Are psychological traits inherited? Dr. Calvin S. Hall, of Western Reserve University, believes that some are. In the current Journal of Heredity, he reports experiments to prove his point. His subjects: mice. The trait chosen for study: "audiogenic seizures," i.e., dying in convulsions when scared by a sudden noise.

Dr. Hall selected two strains of adolescent (35 days old) male mice. One strain was black, the other "dilute brown." Both had been inbred by brother-&-sister matings for many generations, thus making sure that the strains would differ widely in hereditary characteristics, while individual mice within each strain would be almost alike genetically.

The apparatus was simple: a galvanized iron washtub with a strong light above it, and a loud electric bell hung inside its rim. Dr. Hall put his mice in the tub in small groups, and watched them for two minutes. The brown mice were slightly more nervous than the black, but also bolder: they ventured more frequently into the middle of the tub.

Then Dr. Hall rang the bell. At the terrifying sound, the black mice tended to crouch and "freeze." The brown mice scurried around the tub, 93% of them falling in convulsions. Nearly all of the ones with convulsions died. Nearly all the strong-nerved black mice survived the bell.

Next Step. Smiling happily at the success of this experiment, Dr. Hall proceeded to the next. Some of his brown mice, still untested, had unusual ancestry. They were descended from fertilized ova transplanted from a female brown mouse into the womb of a black one. All the "genes" in their cells were of brown-mouse origin. Only the nourishment materials which formed their infant bodies came from their foster mother.

Dr. Hall put these prenatal stepchildren into his tub and gave them the bell treatment. All had convulsions; two-thirds died. None behaved like noise-resistant black mice. This indicated, said Dr. Hall, that the tendency to die of audiogenic seizures is hereditary, carried by a gene in the germ plasm.

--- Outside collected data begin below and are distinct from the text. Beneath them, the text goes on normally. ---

(** X17. A text that [extract_readable_text] returns is tidied, it was fetched
    with status 200 from the URL that [_is_valid_url] returns, and either
    it has 50 characters or more, or it is the tidied form of a text of
    50 characters or more that readability or the Wikipedia extraction
    found. *)
Theorem extracted_text_is_tidied url text :
  extract url = Extracted text ->
  squeezed text
  /\ (exists normalized resp,
         _is_valid_url urlparse url = Some normalized
         /\ requests_get normalized = inr resp
         /\ status_code resp = 200)
  /\ (MIN_TEXT_LENGTH <= String.length text
      \/ exists raw,
           MIN_TEXT_LENGTH <= String.length raw
           /\ text = py_strip (sub_blanks (sub_newlines raw))
           /\ ((HAS_READABILITY = true
                /\ exists resp, _extract_with_readability (resp_text resp) = Some raw)
               \/ exists resp, _extract_wikipedia resp = raw)).
Proof.
  unfold extract_readable_text.
  destruct (_is_valid_url urlparse url) as [normalized|] eqn:Eu; [|discriminate].
  destruct (truthy normalized); [|discriminate]. cbn [negb].
  destruct (requests_get normalized) as [e|resp] eqn:Er; [discriminate|].
  destruct (Nat.eqb_spec (status_code resp) 200) as [Es|]; [|discriminate]. cbn [negb].
  destruct (negb _ && negb _); [discriminate|].
  destruct (if HAS_READABILITY then _ else None) as [t|] eqn:Ea.
  { intros [= <-]. destruct HAS_READABILITY; [|discriminate].
    destruct (_extract_with_readability (resp_text resp)) as [raw|] eqn:Ew; [|discriminate].
    apply accept_extracted_spec in Ea as [L ->].
    split; [apply tidied_squeezed|]. split; [exists normalized, resp; auto|].
    right. exists raw. split; [exact L|]. split; [reflexivity|]. left. eauto. }
  destruct (if py_contains "wikipedia.org" _ then _ else None) as [t|] eqn:Ek.
  { intros [= <-]. destruct (py_contains "wikipedia.org" _); [|discriminate].
    apply accept_extracted_spec in Ek as [L ->].
    split; [apply tidied_squeezed|]. split; [exists normalized, resp; auto|].
    right. exists (_extract_wikipedia resp). split; [exact L|]. split; [reflexivity|]. eauto. }
  destruct (truthy _); [|discriminate]. cbn [negb orb].
  destruct (Nat.ltb_spec (String.length (py_strip (sub_blanks (sub_newlines (heuristic_text resp)))))
              MIN_TEXT_LENGTH) as [|L]; [discriminate|].
  intros [= <-]. split; [apply tidied_squeezed|]. split; [exists normalized, resp; auto|]. left. exact L.
Qed.
End ExtractionFacts.
(** * A persistent copy-on-write trie: [src/primer/trie.cpp]

    The three operations of [bustub::Trie] ([Get], [Put], [Remove]) are
    embedded over an explicit store of immutable nodes.  A
    [std::shared_ptr<const TrieNode>] is an optional address into the
    store, so that node identity, sharing between versions and the one
    mutation the code performs (on a freshly cloned node, through
    [const_cast]) are all visible in the model. *)

From Stdlib Require Import Ascii String.
From stdpp Require Import base option list gmap strings.

Set Default Proof Using "Type".

(** ** Outcomes *)

(** Dereferencing a null [shared_ptr] is undefined behaviour in C++; the
    model records it as [Fault] instead of guessing a result.  The same
    outcome is used for an address that is not in the store, which
    reference counting rules out for every store the program can build. *)
Inductive result (A : Type) : Type :=
  | Ok (a : A)
  | Fault.
Arguments Ok {A} a.
Arguments Fault {A}.

(** [result] is a monad; the sequencing notation [x ← r; k] is stdpp's. *)
Global Instance result_bind : MBind result := λ A B f r,
  match r with
  | Ok a => f a
  | Fault => Fault
  end.

Global Instance result_ret : MRet result := λ A a, Ok a.

(** ** Values and their run-time types *)

(** The template parameter [T] of [Get] and [Put].  The constructors are
    the five explicit instantiations at the end of [trie.cpp]. *)
Inductive value_type : Type :=
  | TUInt32
  | TUInt64
  | TString
  | TInteger
  | TMoveBlocked.

Global Instance value_type_eq_dec : EqDecision value_type.
Proof. solve_decision. Defined.

(** Modelled from the spec: the payload types are declared outside
    [trie.cpp]; a stored value is a payload tagged with the type it was
    instantiated at (spec, design notes: "store a type tag alongside an
    opaque payload").  [Integer] is [std::unique_ptr<uint32_t>], which may
    be null; [MoveBlocked] carries no data the trie looks at. *)
Inductive value : Type :=
  | VUInt32 (n : N)
  | VUInt64 (n : N)
  | VString (s : string)
  | VInteger (p : option N)
  | VMoveBlocked.

Definition type_of (v : value) : value_type :=
  match v with
  | VUInt32 _ => TUInt32
  | VUInt64 _ => TUInt64
  | VString _ => TString
  | VInteger _ => TInteger
  | VMoveBlocked => TMoveBlocked
  end.

(** ** Nodes and the store *)

Abbreviation addr := nat.

(** [std::shared_ptr<const TrieNode>]: [None] is [nullptr]. *)
Abbreviation ptr := (option addr).

(** Modelled from the spec: [TrieNode] and [TrieNodeWithValue<T>] are
    declared in [primer/trie.h], which is not part of the sources.
    Following the spec's data model, a branch node holds a mapping from a
    byte to a child reference, and a value node is a branch node that
    additionally holds one value.  [children_] is the
    [std::map<char, std::shared_ptr<const TrieNode>>]; a key can be bound
    to a null reference, which differs from the key being unbound.
    [value_] is a [std::shared_ptr<T>] to a value that nothing modifies;
    the node holds the value itself. *)
Inductive TrieNode : Type :=
  | Branch (children : gmap ascii ptr)
  | WithValue (children : gmap ascii ptr) (value_ : value).

Definition children_ (n : TrieNode) : gmap ascii ptr :=
  match n with
  | Branch ch => ch
  | WithValue ch _ => ch
  end.

Definition is_value_node_ (n : TrieNode) : bool :=
  match n with
  | Branch _ => false
  | WithValue _ _ => true
  end.

(** Modelled from the spec: [Clone] is the shallow structural copy of the
    node model, "same children mapping and same value reference, if any,
    but a new node identity".  The copy has the same fields; the new
    identity comes from [alloc]. *)
Definition Clone (n : TrieNode) : TrieNode := n.

(** [children_[ch] = child]: insert or overwrite one binding. *)
Definition set_child (n : TrieNode) (ch : ascii) (child : ptr) : TrieNode :=
  match n with
  | Branch m => Branch (<[ch := child]> m)
  | WithValue m v => WithValue (<[ch := child]> m) v
  end.

(** [children_.find(ch) == end() ? nullptr : children_.at(ch)] *)
Definition child_or_null (n : TrieNode) (ch : ascii) : ptr :=
  match children_ n !! ch with
  | None => None
  | Some p => p
  end.

(** The store: every node ever allocated, indexed by its address. *)
Abbreviation heap := (list TrieNode).

(** [make_shared] and [Clone]: a new node at a fresh address. *)
Definition alloc (h : heap) (n : TrieNode) : heap * addr :=
  (h ++ [n], length h).

(** [p->...]: reading through a pointer. *)
Definition deref (h : heap) (p : ptr) : result TrieNode :=
  match p with
  | None => Fault
  | Some a =>
      match h !! a with
      | Some n => Ok n
      | None => Fault
      end
  end.

(** A key is a [std::string_view]: a sequence of [char]. *)
Abbreviation key := (list ascii).

(** ** [Trie::Get] *)

(** [dynamic_cast<const TrieNodeWithValue<T> *>(node.get())] followed by
    the null test and [value_.get()]: a null pointer, a plain node and a
    value node of another type all give [nullptr]. *)
Definition dynamic_cast (T : value_type) (h : heap) (node : ptr)
  : result (option value) :=
  match node with
  | None => Ok None
  | Some a =>
      match h !! a with
      | None => Fault
      | Some (Branch _) => Ok None
      | Some (WithValue _ v) =>
          if decide (type_of v = T) then Ok (Some v) else Ok None
      end
  end.

(** [Get], started with [node = root_]: the loop over the bytes of the key,
    then the cast.  The loop body reads [node->children_] without a null
    test on [node] (line 20), and moves to a child that is bound in the
    mapping whether or not it is null (line 23). *)
Fixpoint Get (T : value_type) (h : heap) (node : ptr) (k : key)
  : result (option value) :=
  match k with
  | [] => dynamic_cast T h node
  | c :: k' =>
      n ← deref h node;
      match children_ n !! c with
      | None => Ok None
      | Some p => Get T h p k'
      end
  end.

(** ** [Trie::Put] *)

(** Step 1 of [Put] and of [Remove] (lines 43-48 and 82-87): the loop
    [for (; idx < key_size && cur_node; idx++)].  [rest] is the part of
    the key from [idx] on, so [idx < key_size] is [rest ≠ []] and
    [key[idx]] is its head.  Returns the final [idx], [node_stack] and
    [cur_node]. *)
Fixpoint walk (h : heap) (rest : key) (idx : nat)
    (node_stack : list ptr) (cur_node : ptr)
  : result (nat * list ptr * ptr) :=
  match rest, cur_node with
  | ch :: rest', Some _ =>
      n ← deref h cur_node;
      walk h rest' (S idx) (node_stack ++ [cur_node]) (child_or_null n ch)
  | _, _ => Ok (idx, node_stack, cur_node)
  end.

(** Step 2 of [Put], the leaf (lines 51-53): a value node that takes over
    the children of the node already at the key, if there is one. *)
Definition make_leaf (h : heap) (cur_node : ptr) (v : value)
  : result (heap * addr) :=
  match cur_node with
  | Some _ => n ← deref h cur_node; Ok (alloc h (WithValue (children_ n) v))
  | None => Ok (alloc h (WithValue ∅ v))
  end.

(** Step 2 of [Put], the loop [while (idx < key_size)] (lines 56-61):
    [key[--key_size]] runs through the unconsumed bytes from the last one
    back to [key[idx]], that is through [rev (drop idx key)], and each
    byte gets a new single-child node above the previous one. *)
Fixpoint wrap_suffix (h : heap) (rsuffix : list ascii) (child_node : ptr)
  : heap * ptr :=
  match rsuffix with
  | [] => (h, child_node)
  | ch :: rsuffix' =>
      let '(h', a) := alloc h (Branch {[ ch := child_node ]}) in
      wrap_suffix h' rsuffix' (Some a)
  end.

(** Step 3 of [Put] and of [Remove] (lines 65-69 and 99-103, the same
    loop): for [i] from [node_stack.size() - 1] down to [0], clone
    [node_stack[i]], bind [key[i]] to [child_node] in the clone, and go
    on with the clone as [child_node].  [rpath] lists the pairs
    [(node_stack[i], key[i])] in that order.  The result is the final
    [cur_node], which the loop leaves as it was when [node_stack] is
    empty. *)
Fixpoint copy_path (h : heap) (rpath : list (ptr * ascii))
    (cur_node child_node : ptr) : result (heap * ptr) :=
  match rpath with
  | [] => Ok (h, cur_node)
  | (p, ch) :: rpath' =>
      n ← deref h p;
      let '(h1, a) := alloc h (Clone n) in
      let h2 := alter (λ n', set_child n' ch child_node) a h1 in
      copy_path h2 rpath' (Some a) (Some a)
  end.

Final problem: Was this gene a "dominant" or a "recessive?" To find out, Dr. Hall mated brown mice with black mice. When their hybrid offspring were tried in the tub, nearly all died in convulsions at the sound of the fatal bell. This proved (according to Mendel's law of heredity) that the jittery gene was dominant. A recessive gene would not have expressed itself until the next generation.